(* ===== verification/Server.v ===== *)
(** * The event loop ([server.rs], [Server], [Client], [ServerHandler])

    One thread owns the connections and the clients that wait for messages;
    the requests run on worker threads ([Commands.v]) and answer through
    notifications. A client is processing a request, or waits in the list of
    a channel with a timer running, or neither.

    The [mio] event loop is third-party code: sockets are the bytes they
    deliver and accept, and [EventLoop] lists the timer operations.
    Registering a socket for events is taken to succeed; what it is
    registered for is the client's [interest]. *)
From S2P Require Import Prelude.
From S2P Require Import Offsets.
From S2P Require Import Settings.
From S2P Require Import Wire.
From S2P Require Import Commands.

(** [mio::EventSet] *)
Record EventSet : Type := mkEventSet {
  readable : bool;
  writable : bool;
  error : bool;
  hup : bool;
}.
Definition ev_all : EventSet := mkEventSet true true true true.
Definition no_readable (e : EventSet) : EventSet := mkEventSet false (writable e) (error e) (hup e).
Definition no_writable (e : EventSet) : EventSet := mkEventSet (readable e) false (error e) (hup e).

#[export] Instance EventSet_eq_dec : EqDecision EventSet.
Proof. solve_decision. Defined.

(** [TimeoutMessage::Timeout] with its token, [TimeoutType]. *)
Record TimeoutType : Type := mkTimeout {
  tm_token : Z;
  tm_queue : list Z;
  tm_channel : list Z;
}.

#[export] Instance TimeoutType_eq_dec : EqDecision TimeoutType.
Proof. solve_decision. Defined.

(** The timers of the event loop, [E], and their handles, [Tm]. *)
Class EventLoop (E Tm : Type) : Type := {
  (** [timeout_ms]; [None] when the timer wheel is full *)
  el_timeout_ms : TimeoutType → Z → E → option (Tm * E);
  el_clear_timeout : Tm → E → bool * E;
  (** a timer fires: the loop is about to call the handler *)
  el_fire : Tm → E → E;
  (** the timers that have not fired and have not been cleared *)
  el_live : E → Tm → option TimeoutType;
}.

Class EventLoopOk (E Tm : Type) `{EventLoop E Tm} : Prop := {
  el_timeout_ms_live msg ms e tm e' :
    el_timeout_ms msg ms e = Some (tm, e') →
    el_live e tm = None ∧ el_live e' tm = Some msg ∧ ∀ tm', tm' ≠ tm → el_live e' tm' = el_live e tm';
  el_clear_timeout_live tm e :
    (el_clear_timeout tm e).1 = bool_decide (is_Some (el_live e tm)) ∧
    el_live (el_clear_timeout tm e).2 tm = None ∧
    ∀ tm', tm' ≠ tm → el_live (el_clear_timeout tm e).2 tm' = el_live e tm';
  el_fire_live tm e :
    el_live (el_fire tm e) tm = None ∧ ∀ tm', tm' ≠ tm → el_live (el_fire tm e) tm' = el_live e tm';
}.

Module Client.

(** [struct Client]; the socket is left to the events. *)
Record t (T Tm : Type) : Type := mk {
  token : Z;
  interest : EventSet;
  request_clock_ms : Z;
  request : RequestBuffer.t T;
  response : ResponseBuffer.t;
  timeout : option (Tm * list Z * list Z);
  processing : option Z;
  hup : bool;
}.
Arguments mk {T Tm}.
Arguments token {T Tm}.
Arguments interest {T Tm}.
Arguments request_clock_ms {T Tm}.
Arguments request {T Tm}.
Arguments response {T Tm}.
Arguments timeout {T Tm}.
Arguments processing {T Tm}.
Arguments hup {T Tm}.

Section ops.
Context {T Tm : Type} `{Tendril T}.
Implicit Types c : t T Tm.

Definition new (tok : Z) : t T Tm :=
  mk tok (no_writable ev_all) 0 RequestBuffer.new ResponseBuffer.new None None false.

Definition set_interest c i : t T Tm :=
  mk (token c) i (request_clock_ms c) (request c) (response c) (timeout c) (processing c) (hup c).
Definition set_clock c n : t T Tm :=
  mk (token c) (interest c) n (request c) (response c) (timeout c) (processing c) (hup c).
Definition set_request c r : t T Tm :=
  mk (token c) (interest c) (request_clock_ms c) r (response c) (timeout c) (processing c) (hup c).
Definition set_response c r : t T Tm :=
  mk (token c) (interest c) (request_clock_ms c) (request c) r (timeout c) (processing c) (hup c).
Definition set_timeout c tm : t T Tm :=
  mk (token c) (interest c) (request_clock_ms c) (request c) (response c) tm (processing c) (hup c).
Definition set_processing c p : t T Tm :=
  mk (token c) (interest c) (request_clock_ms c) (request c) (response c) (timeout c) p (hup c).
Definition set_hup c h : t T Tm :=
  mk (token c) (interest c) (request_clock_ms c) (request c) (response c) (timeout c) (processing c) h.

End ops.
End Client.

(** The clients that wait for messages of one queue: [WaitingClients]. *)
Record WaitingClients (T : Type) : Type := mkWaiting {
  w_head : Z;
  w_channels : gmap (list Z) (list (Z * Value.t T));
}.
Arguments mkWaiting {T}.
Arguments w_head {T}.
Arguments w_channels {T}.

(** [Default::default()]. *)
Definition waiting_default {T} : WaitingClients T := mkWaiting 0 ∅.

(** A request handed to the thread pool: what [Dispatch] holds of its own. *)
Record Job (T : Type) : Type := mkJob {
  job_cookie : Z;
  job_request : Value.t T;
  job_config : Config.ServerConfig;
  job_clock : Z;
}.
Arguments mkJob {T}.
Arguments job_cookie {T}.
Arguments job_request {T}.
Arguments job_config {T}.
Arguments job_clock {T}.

*WHAT TO PRODUCE*. Reproduce the lines of the entries above from the one with "Definition no_writable (e" to the one with "(** a timer", both included, exactly and without any other line.

*OUTPUT OF THE EXERCISE*.
Definition no_writable (e : EventSet) : EventSet := mkEventSet (readable e) false (error e) (hup e).

#[export] Instance EventSet_eq_dec : EqDecision EventSet.
Proof. solve_decision. Defined.

(** [TimeoutMessage::Timeout] with its token, [TimeoutType]. *)
Record TimeoutType : Type := mkTimeout {
  tm_token : Z;
  tm_queue : list Z;
  tm_channel : list Z;
}.

#[export] Instance TimeoutType_eq_dec : EqDecision TimeoutType.
Proof. solve_decision. Defined.

(** The timers of the event loop, [E], and their handles, [Tm]. *)
Class EventLoop (E Tm : Type) : Type := {
  (** [timeout_ms]; [None] when the timer wheel is full *)
  el_timeout_ms : TimeoutType → Z → E → option (Tm * E);
  el_clear_timeout : Tm → E → bool * E;
  (** a timer fires: the loop is about to call the handler *)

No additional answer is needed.